[Exercise inputs]

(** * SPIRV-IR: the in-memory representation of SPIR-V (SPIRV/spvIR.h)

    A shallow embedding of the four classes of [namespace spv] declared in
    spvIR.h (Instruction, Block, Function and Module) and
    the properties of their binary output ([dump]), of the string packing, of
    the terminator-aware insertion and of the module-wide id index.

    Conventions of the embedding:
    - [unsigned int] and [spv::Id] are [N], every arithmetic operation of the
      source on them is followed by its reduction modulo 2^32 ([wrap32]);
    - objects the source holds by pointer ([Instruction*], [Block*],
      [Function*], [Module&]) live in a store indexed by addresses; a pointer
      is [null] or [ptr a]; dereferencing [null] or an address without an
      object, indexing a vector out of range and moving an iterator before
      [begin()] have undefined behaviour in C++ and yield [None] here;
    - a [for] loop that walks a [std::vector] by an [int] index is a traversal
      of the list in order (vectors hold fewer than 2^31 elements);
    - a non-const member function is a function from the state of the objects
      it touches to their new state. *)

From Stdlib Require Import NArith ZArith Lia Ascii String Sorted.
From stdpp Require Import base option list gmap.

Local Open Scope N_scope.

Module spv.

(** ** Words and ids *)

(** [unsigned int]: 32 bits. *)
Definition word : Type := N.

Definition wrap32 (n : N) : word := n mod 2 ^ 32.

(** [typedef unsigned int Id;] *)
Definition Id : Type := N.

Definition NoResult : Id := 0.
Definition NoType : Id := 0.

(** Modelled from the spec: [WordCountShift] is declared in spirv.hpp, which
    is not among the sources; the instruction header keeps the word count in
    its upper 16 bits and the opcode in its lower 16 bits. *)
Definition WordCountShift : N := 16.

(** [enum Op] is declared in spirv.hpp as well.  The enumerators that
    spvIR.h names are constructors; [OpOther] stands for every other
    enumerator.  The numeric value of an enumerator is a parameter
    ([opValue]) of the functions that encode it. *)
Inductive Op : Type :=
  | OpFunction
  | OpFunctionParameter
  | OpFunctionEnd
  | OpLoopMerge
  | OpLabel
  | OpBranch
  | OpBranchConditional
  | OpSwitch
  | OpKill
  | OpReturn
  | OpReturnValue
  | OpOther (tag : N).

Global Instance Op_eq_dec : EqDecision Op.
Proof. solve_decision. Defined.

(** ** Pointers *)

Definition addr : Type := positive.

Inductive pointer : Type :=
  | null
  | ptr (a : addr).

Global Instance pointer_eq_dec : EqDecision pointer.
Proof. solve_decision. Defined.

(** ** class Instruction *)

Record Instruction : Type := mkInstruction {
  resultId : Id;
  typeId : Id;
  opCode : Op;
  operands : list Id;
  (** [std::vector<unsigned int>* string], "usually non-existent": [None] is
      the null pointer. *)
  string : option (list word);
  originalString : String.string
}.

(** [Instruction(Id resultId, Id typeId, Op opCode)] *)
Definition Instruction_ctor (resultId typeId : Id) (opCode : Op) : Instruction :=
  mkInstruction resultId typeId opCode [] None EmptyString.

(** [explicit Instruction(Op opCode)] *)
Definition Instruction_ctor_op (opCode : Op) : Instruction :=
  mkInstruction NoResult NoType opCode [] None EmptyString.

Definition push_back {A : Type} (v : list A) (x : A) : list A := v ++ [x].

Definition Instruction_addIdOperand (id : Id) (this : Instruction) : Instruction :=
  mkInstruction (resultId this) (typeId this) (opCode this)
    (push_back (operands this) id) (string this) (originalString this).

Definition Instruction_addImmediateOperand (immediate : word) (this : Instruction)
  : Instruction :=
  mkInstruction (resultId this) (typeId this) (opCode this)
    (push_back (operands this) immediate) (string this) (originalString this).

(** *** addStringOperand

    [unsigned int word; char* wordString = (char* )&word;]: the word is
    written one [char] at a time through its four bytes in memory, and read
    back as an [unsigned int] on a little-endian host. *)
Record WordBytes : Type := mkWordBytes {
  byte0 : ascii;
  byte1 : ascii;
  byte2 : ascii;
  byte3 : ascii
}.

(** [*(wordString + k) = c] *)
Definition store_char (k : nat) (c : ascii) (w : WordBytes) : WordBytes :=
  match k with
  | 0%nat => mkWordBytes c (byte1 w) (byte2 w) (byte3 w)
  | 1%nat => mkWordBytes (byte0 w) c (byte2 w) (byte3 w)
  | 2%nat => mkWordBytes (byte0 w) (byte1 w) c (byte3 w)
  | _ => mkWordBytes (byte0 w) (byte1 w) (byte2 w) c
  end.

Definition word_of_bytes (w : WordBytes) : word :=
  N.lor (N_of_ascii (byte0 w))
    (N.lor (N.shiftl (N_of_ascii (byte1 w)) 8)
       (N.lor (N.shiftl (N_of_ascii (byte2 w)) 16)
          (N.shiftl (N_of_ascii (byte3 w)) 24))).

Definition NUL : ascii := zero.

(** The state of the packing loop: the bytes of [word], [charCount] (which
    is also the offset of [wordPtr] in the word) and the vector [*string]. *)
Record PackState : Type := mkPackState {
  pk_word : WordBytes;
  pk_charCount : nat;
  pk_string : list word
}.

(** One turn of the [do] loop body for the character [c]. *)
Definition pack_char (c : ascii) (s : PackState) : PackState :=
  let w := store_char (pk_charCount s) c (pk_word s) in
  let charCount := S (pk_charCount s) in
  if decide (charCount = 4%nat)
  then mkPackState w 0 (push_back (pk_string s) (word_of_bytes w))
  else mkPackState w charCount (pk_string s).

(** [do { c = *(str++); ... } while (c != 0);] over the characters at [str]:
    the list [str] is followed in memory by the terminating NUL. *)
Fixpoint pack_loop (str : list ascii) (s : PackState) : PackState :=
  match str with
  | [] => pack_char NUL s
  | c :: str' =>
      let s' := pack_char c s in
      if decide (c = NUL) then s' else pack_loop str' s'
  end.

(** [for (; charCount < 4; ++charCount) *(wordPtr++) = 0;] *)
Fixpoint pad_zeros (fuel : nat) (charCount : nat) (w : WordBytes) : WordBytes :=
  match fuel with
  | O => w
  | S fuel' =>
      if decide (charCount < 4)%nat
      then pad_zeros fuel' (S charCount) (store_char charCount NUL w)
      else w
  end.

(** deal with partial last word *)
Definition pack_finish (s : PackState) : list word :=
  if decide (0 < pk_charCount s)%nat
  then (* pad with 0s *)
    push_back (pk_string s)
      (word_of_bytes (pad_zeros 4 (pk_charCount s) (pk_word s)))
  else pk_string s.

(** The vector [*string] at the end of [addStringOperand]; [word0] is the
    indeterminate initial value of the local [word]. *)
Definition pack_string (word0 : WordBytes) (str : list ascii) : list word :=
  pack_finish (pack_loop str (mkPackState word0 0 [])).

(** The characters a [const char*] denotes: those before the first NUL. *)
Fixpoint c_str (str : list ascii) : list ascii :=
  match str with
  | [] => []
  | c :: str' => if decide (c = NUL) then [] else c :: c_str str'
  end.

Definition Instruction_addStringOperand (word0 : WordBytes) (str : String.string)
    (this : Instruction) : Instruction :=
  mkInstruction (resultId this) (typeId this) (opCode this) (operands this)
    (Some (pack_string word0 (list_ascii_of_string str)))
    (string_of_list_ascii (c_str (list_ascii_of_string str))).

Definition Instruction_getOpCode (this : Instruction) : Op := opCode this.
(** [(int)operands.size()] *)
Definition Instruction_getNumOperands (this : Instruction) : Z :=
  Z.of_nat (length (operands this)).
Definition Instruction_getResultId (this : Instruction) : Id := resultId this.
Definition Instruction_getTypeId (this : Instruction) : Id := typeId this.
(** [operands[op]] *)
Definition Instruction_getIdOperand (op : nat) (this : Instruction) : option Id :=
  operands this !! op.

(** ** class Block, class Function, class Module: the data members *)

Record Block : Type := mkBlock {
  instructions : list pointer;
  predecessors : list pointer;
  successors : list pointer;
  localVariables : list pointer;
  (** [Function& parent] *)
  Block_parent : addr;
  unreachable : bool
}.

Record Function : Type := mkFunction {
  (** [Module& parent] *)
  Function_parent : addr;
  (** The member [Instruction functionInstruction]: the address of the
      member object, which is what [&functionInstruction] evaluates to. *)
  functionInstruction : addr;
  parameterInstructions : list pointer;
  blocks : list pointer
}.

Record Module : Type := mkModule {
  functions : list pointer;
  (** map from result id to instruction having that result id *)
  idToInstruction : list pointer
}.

[/Exercise inputs]
[Exercise inputs]

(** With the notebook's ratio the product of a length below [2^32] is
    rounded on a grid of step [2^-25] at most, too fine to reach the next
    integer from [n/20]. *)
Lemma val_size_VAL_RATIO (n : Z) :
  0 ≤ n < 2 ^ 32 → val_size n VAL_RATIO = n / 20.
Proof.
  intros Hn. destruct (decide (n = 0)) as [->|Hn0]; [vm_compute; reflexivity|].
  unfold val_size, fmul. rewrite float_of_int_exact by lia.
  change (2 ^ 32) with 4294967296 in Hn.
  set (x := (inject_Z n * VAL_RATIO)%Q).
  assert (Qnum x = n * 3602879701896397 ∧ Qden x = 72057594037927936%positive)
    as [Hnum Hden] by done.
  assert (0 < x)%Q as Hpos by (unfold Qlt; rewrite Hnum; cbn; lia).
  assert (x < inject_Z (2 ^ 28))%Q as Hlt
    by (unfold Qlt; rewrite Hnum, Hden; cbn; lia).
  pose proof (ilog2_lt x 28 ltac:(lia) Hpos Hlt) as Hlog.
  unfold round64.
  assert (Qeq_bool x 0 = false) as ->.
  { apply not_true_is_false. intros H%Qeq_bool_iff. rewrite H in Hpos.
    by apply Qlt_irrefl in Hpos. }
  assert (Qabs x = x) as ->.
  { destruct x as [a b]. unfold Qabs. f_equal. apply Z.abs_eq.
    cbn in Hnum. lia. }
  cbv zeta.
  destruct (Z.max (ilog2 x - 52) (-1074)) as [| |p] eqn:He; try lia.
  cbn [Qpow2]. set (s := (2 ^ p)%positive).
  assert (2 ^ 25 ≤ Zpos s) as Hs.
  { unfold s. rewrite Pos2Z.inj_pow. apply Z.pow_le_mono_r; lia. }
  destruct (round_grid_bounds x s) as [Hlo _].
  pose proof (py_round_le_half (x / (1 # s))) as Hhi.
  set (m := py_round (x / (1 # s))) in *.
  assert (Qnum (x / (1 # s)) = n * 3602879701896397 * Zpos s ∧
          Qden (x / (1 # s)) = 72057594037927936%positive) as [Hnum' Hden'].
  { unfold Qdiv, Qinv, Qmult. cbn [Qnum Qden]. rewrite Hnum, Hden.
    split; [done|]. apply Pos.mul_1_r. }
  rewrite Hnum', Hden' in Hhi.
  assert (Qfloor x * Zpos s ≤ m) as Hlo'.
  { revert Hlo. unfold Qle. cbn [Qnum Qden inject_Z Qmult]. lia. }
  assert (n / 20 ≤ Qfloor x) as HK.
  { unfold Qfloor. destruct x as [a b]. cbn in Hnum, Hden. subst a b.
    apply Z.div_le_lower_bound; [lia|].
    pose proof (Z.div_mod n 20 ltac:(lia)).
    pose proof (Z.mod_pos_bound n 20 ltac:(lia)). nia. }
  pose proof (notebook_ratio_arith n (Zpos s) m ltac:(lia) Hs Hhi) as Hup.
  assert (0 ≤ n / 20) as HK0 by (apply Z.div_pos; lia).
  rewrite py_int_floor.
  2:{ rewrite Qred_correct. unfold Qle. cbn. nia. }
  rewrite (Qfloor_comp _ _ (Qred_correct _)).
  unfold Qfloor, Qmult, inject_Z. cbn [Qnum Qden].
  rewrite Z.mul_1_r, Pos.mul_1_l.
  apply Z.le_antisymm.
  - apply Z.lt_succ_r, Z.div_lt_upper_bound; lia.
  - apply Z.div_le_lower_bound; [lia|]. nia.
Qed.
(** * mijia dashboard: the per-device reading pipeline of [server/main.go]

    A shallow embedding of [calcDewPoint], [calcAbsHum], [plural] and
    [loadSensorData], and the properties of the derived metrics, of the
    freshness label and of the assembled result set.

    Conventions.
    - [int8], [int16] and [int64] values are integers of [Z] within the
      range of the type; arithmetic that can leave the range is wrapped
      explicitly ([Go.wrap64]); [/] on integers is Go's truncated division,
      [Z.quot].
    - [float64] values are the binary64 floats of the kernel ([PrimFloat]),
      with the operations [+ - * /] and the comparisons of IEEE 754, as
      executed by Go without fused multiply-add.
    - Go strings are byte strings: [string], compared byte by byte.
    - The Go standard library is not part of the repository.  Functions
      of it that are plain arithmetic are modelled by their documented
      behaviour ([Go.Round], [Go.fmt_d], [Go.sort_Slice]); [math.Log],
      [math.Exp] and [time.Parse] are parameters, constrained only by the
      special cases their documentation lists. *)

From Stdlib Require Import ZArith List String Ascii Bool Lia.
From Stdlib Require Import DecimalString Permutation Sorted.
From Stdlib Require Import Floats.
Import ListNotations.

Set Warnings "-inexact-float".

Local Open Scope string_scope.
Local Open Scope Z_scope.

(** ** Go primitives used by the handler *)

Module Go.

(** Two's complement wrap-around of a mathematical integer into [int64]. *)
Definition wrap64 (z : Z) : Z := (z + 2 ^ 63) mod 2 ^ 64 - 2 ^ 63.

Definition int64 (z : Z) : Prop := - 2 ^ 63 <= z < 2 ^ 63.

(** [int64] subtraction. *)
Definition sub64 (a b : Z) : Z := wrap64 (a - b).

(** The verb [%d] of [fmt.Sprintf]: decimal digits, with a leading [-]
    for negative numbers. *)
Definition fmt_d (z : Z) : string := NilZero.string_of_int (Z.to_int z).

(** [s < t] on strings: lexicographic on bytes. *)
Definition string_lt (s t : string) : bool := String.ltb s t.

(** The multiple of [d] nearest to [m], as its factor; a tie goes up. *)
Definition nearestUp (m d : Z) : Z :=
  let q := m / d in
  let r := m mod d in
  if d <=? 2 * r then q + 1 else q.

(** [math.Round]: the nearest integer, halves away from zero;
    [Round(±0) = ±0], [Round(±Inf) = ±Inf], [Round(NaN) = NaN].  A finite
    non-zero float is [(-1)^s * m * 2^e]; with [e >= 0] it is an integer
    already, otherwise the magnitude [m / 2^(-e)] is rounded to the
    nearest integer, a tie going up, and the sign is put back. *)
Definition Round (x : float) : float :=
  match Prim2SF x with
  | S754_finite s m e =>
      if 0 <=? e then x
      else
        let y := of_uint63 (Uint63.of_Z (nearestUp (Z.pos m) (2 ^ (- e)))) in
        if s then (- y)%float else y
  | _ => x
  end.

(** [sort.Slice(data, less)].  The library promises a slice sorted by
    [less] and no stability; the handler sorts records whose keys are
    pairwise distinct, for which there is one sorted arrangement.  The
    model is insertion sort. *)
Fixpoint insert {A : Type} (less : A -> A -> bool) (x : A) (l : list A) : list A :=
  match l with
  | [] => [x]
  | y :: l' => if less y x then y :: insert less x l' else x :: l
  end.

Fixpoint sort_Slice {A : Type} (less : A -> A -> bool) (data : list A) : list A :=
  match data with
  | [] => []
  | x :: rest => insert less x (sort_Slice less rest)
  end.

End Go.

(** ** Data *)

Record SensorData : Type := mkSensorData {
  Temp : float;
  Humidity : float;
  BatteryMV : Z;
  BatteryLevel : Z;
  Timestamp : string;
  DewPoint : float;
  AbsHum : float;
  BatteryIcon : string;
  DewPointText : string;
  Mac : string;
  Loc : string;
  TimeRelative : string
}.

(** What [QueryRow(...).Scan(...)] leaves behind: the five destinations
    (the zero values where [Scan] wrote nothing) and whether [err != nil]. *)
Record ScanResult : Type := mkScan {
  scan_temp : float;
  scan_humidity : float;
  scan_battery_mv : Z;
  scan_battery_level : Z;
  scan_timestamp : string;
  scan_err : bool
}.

[/Exercise inputs]
[Exercise inputs]

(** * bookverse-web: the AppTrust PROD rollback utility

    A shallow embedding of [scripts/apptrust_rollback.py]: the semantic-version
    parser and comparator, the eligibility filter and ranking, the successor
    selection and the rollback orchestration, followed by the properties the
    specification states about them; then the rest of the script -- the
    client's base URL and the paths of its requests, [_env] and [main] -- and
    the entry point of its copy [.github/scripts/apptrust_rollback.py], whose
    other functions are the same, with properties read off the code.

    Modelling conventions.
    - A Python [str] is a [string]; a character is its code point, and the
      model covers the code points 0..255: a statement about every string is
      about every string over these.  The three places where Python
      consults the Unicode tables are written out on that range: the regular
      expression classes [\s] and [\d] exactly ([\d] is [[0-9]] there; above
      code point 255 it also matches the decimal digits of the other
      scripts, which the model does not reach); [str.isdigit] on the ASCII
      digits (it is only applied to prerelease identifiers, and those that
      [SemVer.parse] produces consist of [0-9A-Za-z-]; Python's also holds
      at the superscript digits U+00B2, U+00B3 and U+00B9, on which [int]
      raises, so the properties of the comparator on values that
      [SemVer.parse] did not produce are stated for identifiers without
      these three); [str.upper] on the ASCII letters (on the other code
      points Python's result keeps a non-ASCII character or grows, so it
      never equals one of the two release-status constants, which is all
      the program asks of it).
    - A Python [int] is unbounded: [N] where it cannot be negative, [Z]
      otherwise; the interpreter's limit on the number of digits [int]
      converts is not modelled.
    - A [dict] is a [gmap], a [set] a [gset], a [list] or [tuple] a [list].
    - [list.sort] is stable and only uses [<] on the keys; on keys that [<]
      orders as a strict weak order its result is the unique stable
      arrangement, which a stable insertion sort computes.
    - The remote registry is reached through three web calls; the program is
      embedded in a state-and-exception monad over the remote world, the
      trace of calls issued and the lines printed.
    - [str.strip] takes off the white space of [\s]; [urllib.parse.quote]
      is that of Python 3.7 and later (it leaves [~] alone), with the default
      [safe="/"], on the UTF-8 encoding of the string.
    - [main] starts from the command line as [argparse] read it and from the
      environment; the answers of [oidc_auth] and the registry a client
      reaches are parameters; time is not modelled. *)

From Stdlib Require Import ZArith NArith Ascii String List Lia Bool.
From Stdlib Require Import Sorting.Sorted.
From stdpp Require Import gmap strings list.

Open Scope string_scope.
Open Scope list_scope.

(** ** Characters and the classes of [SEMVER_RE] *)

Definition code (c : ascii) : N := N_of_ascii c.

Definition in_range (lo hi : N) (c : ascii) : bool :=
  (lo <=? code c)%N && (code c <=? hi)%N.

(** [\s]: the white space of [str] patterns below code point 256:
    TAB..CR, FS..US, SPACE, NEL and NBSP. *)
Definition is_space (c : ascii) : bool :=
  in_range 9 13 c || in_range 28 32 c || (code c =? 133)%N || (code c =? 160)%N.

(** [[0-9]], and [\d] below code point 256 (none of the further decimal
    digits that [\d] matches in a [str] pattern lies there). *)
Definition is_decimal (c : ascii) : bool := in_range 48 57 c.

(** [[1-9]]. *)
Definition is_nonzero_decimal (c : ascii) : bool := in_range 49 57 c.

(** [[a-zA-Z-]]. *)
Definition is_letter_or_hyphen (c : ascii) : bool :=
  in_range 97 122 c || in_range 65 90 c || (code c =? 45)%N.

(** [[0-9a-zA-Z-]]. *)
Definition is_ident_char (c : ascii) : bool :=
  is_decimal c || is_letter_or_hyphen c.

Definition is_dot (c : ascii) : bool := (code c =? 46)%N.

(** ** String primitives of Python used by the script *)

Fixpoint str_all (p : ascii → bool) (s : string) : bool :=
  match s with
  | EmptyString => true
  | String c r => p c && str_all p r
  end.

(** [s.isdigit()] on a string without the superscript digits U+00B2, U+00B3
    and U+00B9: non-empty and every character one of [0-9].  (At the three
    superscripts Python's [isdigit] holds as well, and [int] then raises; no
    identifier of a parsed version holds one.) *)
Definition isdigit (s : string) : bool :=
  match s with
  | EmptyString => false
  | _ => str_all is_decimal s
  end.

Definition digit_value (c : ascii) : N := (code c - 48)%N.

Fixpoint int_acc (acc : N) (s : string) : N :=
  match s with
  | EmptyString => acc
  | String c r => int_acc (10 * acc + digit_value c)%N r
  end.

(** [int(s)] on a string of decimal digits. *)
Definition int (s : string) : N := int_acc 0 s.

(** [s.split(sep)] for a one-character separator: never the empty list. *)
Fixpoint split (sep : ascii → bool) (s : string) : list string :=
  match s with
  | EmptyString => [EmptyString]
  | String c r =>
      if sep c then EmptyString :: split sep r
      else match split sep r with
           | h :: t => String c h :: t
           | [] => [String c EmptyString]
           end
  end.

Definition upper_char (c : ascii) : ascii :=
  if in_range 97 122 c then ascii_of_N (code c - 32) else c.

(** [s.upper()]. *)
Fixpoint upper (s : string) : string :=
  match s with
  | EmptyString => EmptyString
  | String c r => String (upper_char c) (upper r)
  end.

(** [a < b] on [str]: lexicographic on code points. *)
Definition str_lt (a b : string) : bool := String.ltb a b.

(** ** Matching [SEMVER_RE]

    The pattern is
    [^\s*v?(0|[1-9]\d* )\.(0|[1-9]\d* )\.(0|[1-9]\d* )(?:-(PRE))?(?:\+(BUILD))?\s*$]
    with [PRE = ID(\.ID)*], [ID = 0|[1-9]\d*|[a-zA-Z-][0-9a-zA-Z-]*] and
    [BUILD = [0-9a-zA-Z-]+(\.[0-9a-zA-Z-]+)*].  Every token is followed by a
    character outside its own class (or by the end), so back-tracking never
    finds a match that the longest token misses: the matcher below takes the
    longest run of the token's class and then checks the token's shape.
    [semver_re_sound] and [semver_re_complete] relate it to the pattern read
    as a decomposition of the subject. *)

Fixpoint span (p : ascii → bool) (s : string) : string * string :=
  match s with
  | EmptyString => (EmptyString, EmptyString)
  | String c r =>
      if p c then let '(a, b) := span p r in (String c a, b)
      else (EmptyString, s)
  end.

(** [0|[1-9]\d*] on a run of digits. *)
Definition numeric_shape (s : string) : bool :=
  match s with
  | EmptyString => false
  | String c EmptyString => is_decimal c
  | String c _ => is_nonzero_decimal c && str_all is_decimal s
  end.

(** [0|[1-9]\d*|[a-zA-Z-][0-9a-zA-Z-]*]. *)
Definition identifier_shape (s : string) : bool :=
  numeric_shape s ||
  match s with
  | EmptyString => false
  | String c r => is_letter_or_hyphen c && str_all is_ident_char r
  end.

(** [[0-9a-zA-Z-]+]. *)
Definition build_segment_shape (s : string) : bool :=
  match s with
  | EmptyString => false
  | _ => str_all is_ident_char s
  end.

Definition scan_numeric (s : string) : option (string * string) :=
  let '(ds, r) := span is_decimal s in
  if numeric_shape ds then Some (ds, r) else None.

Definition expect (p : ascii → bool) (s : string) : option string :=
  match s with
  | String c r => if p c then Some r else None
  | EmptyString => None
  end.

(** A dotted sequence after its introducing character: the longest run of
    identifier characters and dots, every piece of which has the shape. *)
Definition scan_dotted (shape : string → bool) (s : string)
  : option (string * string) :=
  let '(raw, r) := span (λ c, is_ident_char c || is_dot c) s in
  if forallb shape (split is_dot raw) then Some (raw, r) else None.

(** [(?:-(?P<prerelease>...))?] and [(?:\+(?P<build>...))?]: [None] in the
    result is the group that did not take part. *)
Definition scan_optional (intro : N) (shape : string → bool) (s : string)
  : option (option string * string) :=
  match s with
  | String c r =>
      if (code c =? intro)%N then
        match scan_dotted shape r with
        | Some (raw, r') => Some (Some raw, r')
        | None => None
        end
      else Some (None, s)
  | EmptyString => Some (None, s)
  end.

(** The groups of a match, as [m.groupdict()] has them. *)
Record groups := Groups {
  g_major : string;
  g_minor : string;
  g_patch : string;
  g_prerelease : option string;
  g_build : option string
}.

[/Exercise inputs]

### What to work on
Reproduce only the lines above, starting at the line with "[String c EmptyString]" and ending at the line with "The pattern is", exactly as written.

### Answer for the task
           | [] => [String c EmptyString]
           end
  end.

Definition upper_char (c : ascii) : ascii :=
  if in_range 97 122 c then ascii_of_N (code c - 32) else c.

(** [s.upper()]. *)
Fixpoint upper (s : string) : string :=
  match s with
  | EmptyString => EmptyString
  | String c r => String (upper_char c) (upper r)
  end.

(** [a < b] on [str]: lexicographic on code points. *)
Definition str_lt (a b : string) : bool := String.ltb a b.

(** ** Matching [SEMVER_RE]

    The pattern is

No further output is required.